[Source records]
——
Lemma erase_pass_outcome_witness :
  let mtd := tiny_mtd in
  let hw := no_faults in
  let dev := tiny_flash in
  let dev' :=
    Imagewrite.erase_pass mtd hw 3 (0 * Imagewrite.eb_size mtd)
      ((0 + Z.of_nat 2) * Imagewrite.eb_size mtd) dev in
  Imagewrite.marked_bad dev' = [] /\
  Zlen (Imagewrite.cells dev') = Zlen (Imagewrite.cells dev) /\
  (forall eb, 0 <= eb < 0 + Z.of_nat 2 ->
     slice (eb * Imagewrite.eb_size mtd) (Imagewrite.eb_size mtd)
           (Imagewrite.cells dev')
     = if Imagewrite.bad_block hw eb
       then slice (eb * Imagewrite.eb_size mtd) (Imagewrite.eb_size mtd)
                  (Imagewrite.cells dev)
       else repeat 255 (Z.to_nat (Imagewrite.eb_size mtd))) /\
  (forall o m, 0 <= o -> 0 <= m ->
     o + m <= 0 * Imagewrite.eb_size mtd \/
     (0 + Z.of_nat 2) * Imagewrite.eb_size mtd <= o ->
     slice o m (Imagewrite.cells dev') = slice o m (Imagewrite.cells dev)) /\
  Imagewrite.calls dev'
  = Imagewrite.calls dev ++ erase_calls hw (ebs_from 0 2).
Proof.
  exact (erase_pass_outcome tiny_mtd no_faults 2 3 0 tiny_flash
           ltac:(by_computation) (fun eb => eq_refl) (fun eb => eq_refl)
           ltac:(by_computation) ltac:(by_computation) ltac:(by_computation)
           ltac:(lia) eq_refl).
Defined.

Lemma eb_write_programs_block_witness :
  let a := raw_args 1 in
  let mtd := tiny_mtd in
  let dev := erased_tiny_flash in
  let data := [1; 2; 255; 255] in
  let '(ret, dev') :=
    Imagewrite.eb_write a mtd no_faults (0 * Imagewrite.eb_size mtd) 2 data
                        dev in
  ret = 0 /\
  slice (0 * Imagewrite.eb_size mtd) (Imagewrite.eb_size mtd)
        (Imagewrite.cells dev') = data /\
  (forall o m, 0 <= o -> 0 <= m ->
     o + m <= 0 * Imagewrite.eb_size mtd \/
     (0 + 1) * Imagewrite.eb_size mtd <= o ->
     slice o m (Imagewrite.cells dev') = slice o m (Imagewrite.cells dev)) /\
  Imagewrite.marked_bad dev' = Imagewrite.marked_bad dev.
Proof.
  exact (eb_write_programs_block (raw_args 1) tiny_mtd no_faults 0 2
           [1; 2; 255; 255] erased_tiny_flash
           ltac:(by_computation) ltac:(by_computation) ltac:(by_computation)
           ltac:(by_computation) ltac:(by_computation) ltac:(by_computation)
           ltac:(by_computation) ltac:(by_computation) ltac:(by_computation)
           ltac:(by_computation) (fun p => eq_refl)).
Defined.

Lemma eb_write_first_failure_witness :
  let a := raw_args 1 in
  let mtd := tiny_mtd in
  let hw := failing_writes [0] in
  let dev := tiny_flash in
  let data := [1; 2; 3; 4] in
  let mio := Imagewrite.min_io_size mtd in
  let ebs := Imagewrite.eb_size mtd in
  let eb := 0 / ebs in
  let '(ret, dev') := Imagewrite.eb_write a mtd hw 0 4 data dev in
  ret = -1 /\
  dev' = write_failed a mtd hw 0 4 data
           (page_addrs_from mtd 0 0) (Z.of_nat 0 * mio) dev /\
  Imagewrite.marked_bad dev'
  = (if 4 mod ebs =? 0 then eb :: Imagewrite.marked_bad dev
     else Imagewrite.marked_bad dev) /\
  (Imagewrite.get_bad_fails hw eb = false ->
   Imagewrite.bad_block hw eb = false ->
   existsb (Z.eqb eb) (Imagewrite.marked_bad dev) = false ->
   Imagewrite.erase_fails hw eb = false ->
   0 <= eb -> (eb + 1) * ebs <= Zlen (Imagewrite.cells dev) ->
   slice (eb * ebs) ebs (Imagewrite.cells dev')
   = repeat 255 (Z.to_nat ebs)).
Proof.
  refine (eb_write_first_failure (raw_args 1) tiny_mtd (failing_writes [0]) 0
            4 [1; 2; 3; 4] tiny_flash 0 _ _ _ _ _ _ _).
  - by_computation.
  - by_computation.
  - by_computation.
  - by_computation.
  - intros i H. exfalso. revert H. change (Z.of_nat 0) with 0. lia.
  - reflexivity.
  - left. by_computation.
Defined.

Lemma write_pass_stores_blocks_witness :
  let a := raw_args 2 in
  let mtd := tiny_mtd in
  let st := Imagewrite.mk_wstate 0 0 (Imagewrite.fd_open [1; 2; 3; 4; 5]) 5 in
  let dev := erased_tiny_flash in
  let ebs := Imagewrite.eb_size mtd in
  let '(st', dev') :=
    Imagewrite.write_pass crc32 a mtd no_faults 3 1 (0 * ebs)
                          ((0 + Z.of_nat 2) * ebs) st dev in
  let blocks := List.concat (fst (gen_blocks crc32 a mtd 1 2 st)) in
  st' = snd (gen_blocks crc32 a mtd 1 2 st) /\
  Imagewrite.cells dev' = store (0 * ebs) blocks (Imagewrite.cells dev) /\
  Imagewrite.marked_bad dev' = Imagewrite.marked_bad dev.
Proof.
  exact (write_pass_stores_blocks crc32 (raw_args 2) tiny_mtd no_faults 1 2 3
           0 (Imagewrite.mk_wstate 0 0 (Imagewrite.fd_open [1; 2; 3; 4; 5]) 5)
           erased_tiny_flash
           ltac:(by_computation) ltac:(by_computation) ltac:(by_computation)
           ltac:(by_computation) (fun eb p => eq_refl) ltac:(by_computation)
           ltac:(by_computation) ltac:(by_computation) ltac:(lia)
           ltac:(by_computation) ltac:(by_computation)).
Defined.

Lemma layout_volume_copies_agree_witness :
  let a := ubi_args 0 "rootfs" in
  let mtd := small_mtd in
  let st := Imagewrite.mk_wstate 0 0 (Imagewrite.fd_open [1; 2; 3]) 3 in
  let mio := Imagewrite.min_io_size mtd in
  let '(_, copy0, st1) := Imagewrite.eb_gen_data crc32 a mtd 12345 st in
  let '(_, copy1, st2) := Imagewrite.eb_gen_data crc32 a mtd 12345 st1 in
  Imagewrite.blk_no st2 = 2 /\
  Imagewrite.ifd st2 = Imagewrite.ifd st /\
  Imagewrite.data_left st2 = Imagewrite.data_left st /\
  forall k, 0 <= k < 128 ->
    slice (2 * mio + k * 172) 172 copy0
    = Imagewrite.ubi_vtbl_record_bytes crc32 a k /\
    slice (2 * mio + k * 172) 172 copy1
    = Imagewrite.ubi_vtbl_record_bytes crc32 a k.
Proof.
  refine (layout_volume_copies_agree crc32 (ubi_args 0 "rootfs") small_mtd
            12345
            (Imagewrite.mk_wstate 0 0 (Imagewrite.fd_open [1; 2; 3]) 3)
            _ _ _ _ _).
  - reflexivity.
  - by_computation.
  - by_computation.
  - by_computation.
  - reflexivity.
Defined.

Lemma ubi_run_flash_contents_witness :
  let a := ubi_args 0 "rootfs" in
  let w := file_env [1; 2; 3] in
  let dev := used_flash in
  let mtd := small_mtd in
  let mio := Imagewrite.min_io_size mtd in
  let ebs := Imagewrite.eb_size mtd in
  let leb := leb_size_of mtd in
  let s := Imagewrite.start a in
  let n := if Imagewrite.blocks a =? 0 then 5 - s
           else Imagewrite.blocks a in
  let v := Imagewrite.resolve_vol_lebs (n - 2) (Imagewrite.vol_lebs a) in
  let payload := payload_of [1; 2; 3] 3 in
  let '(status, dev') := Imagewrite.main crc32 a w dev in
  status = Imagewrite.EXIT_SUCCESS /\
  Imagewrite.marked_bad dev' = [] /\
  Zlen (Imagewrite.cells dev') = Zlen (Imagewrite.cells dev) /\
  (forall o m, 0 <= o -> 0 <= m ->
     o + m <= s * ebs \/ (s + n) * ebs <= o ->
     slice o m (Imagewrite.cells dev') = slice o m (Imagewrite.cells dev)) /\
  (forall i, 0 <= i < n ->
     let peb := slice ((s + i) * ebs) ebs (Imagewrite.cells dev') in
     ec_hdr_is crc32 mio (2 * mio) (slice 0 64 peb) /\
     (i < 2 ->
      vid_hdr_is crc32 UbiMedia.UBI_LAYOUT_VOLUME_TYPE
                 UbiMedia.UBI_LAYOUT_VOLUME_ID i (slice mio 64 peb) /\
      forall k, 0 <= k < 128 ->
        slice (2 * mio + k * 172) 172 peb
        = Imagewrite.ubi_vtbl_record_bytes crc32
            (Imagewrite.set_vol_lebs a v) k) /\
     (2 <= i < v + 2 ->
      vid_hdr_is crc32 UbiMedia.UBI_VID_DYNAMIC (Imagewrite.vol_id a) (i - 2)
                 (slice mio 64 peb) /\
      slice (2 * mio) leb peb = leb_chunk leb payload (i - 2)) /\
     (v + 2 <= i ->
      slice 64 (ebs - 64) peb = repeat 255 (Z.to_nat (ebs - 64)))).
Proof.
  refine (ubi_run_flash_contents crc32 (ubi_args 0 "rootfs")
            (file_env [1; 2; 3]) used_flash small_mtd
            (bytes_of_string "rootfs") [1; 2; 3] 3 5
            _ _ _ _ _ _ _ _ _ _ _ _ _ _ _ _ _ _ _ _ _ _ _ _ _).
  - reflexivity.
  - reflexivity.
  - by_computation.
  - by_computation.
  - reflexivity.
  - by_computation.
  - by_computation.
  - by_computation.
  - by_computation.
  - by_computation.
  - by_computation.
  - by_computation.
  - by_computation.
  - by_computation.
  - by_computation.
  - reflexivity.
  - reflexivity.
  - by_computation.
  - intros H. discriminate H.
  - intros _. by_computation.
  - by_computation.
  - by_computation.
  - by_computation.
  - exact no_faults_fault_free.
  - reflexivity.
Defined.

Lemma raw_run_writes_payload_witness :
  let a := raw_args 2 in
  let w := tiny_env [1; 2; 3; 4; 5] [] in
  let dev := tiny_flash in
  let mtd := tiny_mtd in
  let ebs := Imagewrite.eb_size mtd in
  let s := Imagewrite.start a in
  let n := if Imagewrite.blocks a =? 0 then 2 - s
           else Imagewrite.blocks a in
  let payload := payload_of [1; 2; 3; 4; 5] 5 in
  let '(status, dev') := Imagewrite.main crc32 a w dev in
  status = Imagewrite.EXIT_SUCCESS /\
  Imagewrite.marked_bad dev' = [] /\
  Zlen (Imagewrite.cells dev') = Zlen (Imagewrite.cells dev) /\
  slice (s * ebs) (n * ebs) (Imagewrite.cells dev')
  = payload ++ repeat 255 (Z.to_nat (n * ebs - Zlen payload)) /\
  (forall o m, 0 <= o -> 0 <= m ->
     o + m <= s * ebs \/ (s + n) * ebs <= o ->
     slice o m (Imagewrite.cells dev') = slice o m (Imagewrite.cells dev)).
Proof.
  refine (raw_run_writes_payload crc32 (raw_args 2)
            (tiny_env [1; 2; 3; 4; 5] []) tiny_flash tiny_mtd
            [1; 2; 3; 4; 5] 5 2
            _ _ _ _ _ _ _ _ _ _ _ _ _ _ _ _ _ _ _).
  - reflexivity.
  - reflexivity.
  - by_computation.
  - by_computation.
  - by_computation.
  - by_computation.
  - by_computation.
  - by_computation.
  - by_computation.
  - by_computation.
  - by_computation.
  - reflexivity.
  - reflexivity.
  - by_computation.
  - intros H. discriminate H.
  - intros _. by_computation.
  - by_computation.
  - intros eb. repeat split.
  - reflexivity.
Defined.

Lemma erase_only_run_witness :
  let a := erase_args in
  let w := tiny_env [] [] in
  let dev := tiny_flash in
  let mtd := tiny_mtd in
  let ebs := Imagewrite.eb_size mtd in
  let s := Imagewrite.start a in
  let n := if Imagewrite.blocks a =? 0 then 2 - s
           else Imagewrite.blocks a in
  let '(status, dev') := Imagewrite.main crc32 a w dev in
  status = Imagewrite.EXIT_SUCCESS /\
  Imagewrite.calls dev'
  = Imagewrite.calls dev
    ++ erase_calls (Imagewrite.hw w) (ebs_from s (Z.to_nat n)) /\
  Imagewrite.marked_bad dev' = [] /\
  (forall eb, s <= eb < s + n ->
     Imagewrite.bad_block (Imagewrite.hw w) eb = false ->
     slice (eb * ebs) ebs (Imagewrite.cells dev')
     = repeat 255 (Z.to_nat ebs)) /\
  (forall o m, 0 <= o -> 0 <= m ->
     o + m <= s * ebs \/ (s + n) * ebs <= o ->
     slice o m (Imagewrite.cells dev') = slice o m (Imagewrite.cells dev)).
Proof.
  refine (erase_only_run crc32 erase_args (tiny_env [] []) tiny_flash
            tiny_mtd 2 _ _ _ _ _ _ _ _ _ _ _ _ _ _ _ _).
  - reflexivity.
  - reflexivity.
  - reflexivity.
  - reflexivity.
  - reflexivity.
  - reflexivity.
  - by_computation.
  - by_computation.
  - by_computation.
  - by_computation.
  - by_computation.
  - by_computation.
  - by_computation.
  - intros eb. reflexivity.
  - intros eb. reflexivity.
  - reflexivity.
Defined.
——
#### Directions:
Taking the line with "let dev := used_flash in" as the first and the line with "refine (ubi_run_flash_contents crc32" as the last, retype that stretch of the data above exactly, with no other lines.

#### Solution to this task:
  let dev := used_flash in
  let mtd := small_mtd in
  let mio := Imagewrite.min_io_size mtd in
  let ebs := Imagewrite.eb_size mtd in
  let leb := leb_size_of mtd in
  let s := Imagewrite.start a in
  let n := if Imagewrite.blocks a =? 0 then 5 - s
           else Imagewrite.blocks a in
  let v := Imagewrite.resolve_vol_lebs (n - 2) (Imagewrite.vol_lebs a) in
  let payload := payload_of [1; 2; 3] 3 in
  let '(status, dev') := Imagewrite.main crc32 a w dev in
  status = Imagewrite.EXIT_SUCCESS /\
  Imagewrite.marked_bad dev' = [] /\
  Zlen (Imagewrite.cells dev') = Zlen (Imagewrite.cells dev) /\
  (forall o m, 0 <= o -> 0 <= m ->
     o + m <= s * ebs \/ (s + n) * ebs <= o ->
     slice o m (Imagewrite.cells dev') = slice o m (Imagewrite.cells dev)) /\
  (forall i, 0 <= i < n ->
     let peb := slice ((s + i) * ebs) ebs (Imagewrite.cells dev') in
     ec_hdr_is crc32 mio (2 * mio) (slice 0 64 peb) /\
     (i < 2 ->
      vid_hdr_is crc32 UbiMedia.UBI_LAYOUT_VOLUME_TYPE
                 UbiMedia.UBI_LAYOUT_VOLUME_ID i (slice mio 64 peb) /\
      forall k, 0 <= k < 128 ->
        slice (2 * mio + k * 172) 172 peb
        = Imagewrite.ubi_vtbl_record_bytes crc32
            (Imagewrite.set_vol_lebs a v) k) /\
     (2 <= i < v + 2 ->
      vid_hdr_is crc32 UbiMedia.UBI_VID_DYNAMIC (Imagewrite.vol_id a) (i - 2)
                 (slice mio 64 peb) /\
      slice (2 * mio) leb peb = leb_chunk leb payload (i - 2)) /\
     (v + 2 <= i ->
      slice 64 (ebs - 64) peb = repeat 255 (Z.to_nat (ebs - 64)))).
Proof.
  refine (ubi_run_flash_contents crc32 (ubi_args 0 "rootfs")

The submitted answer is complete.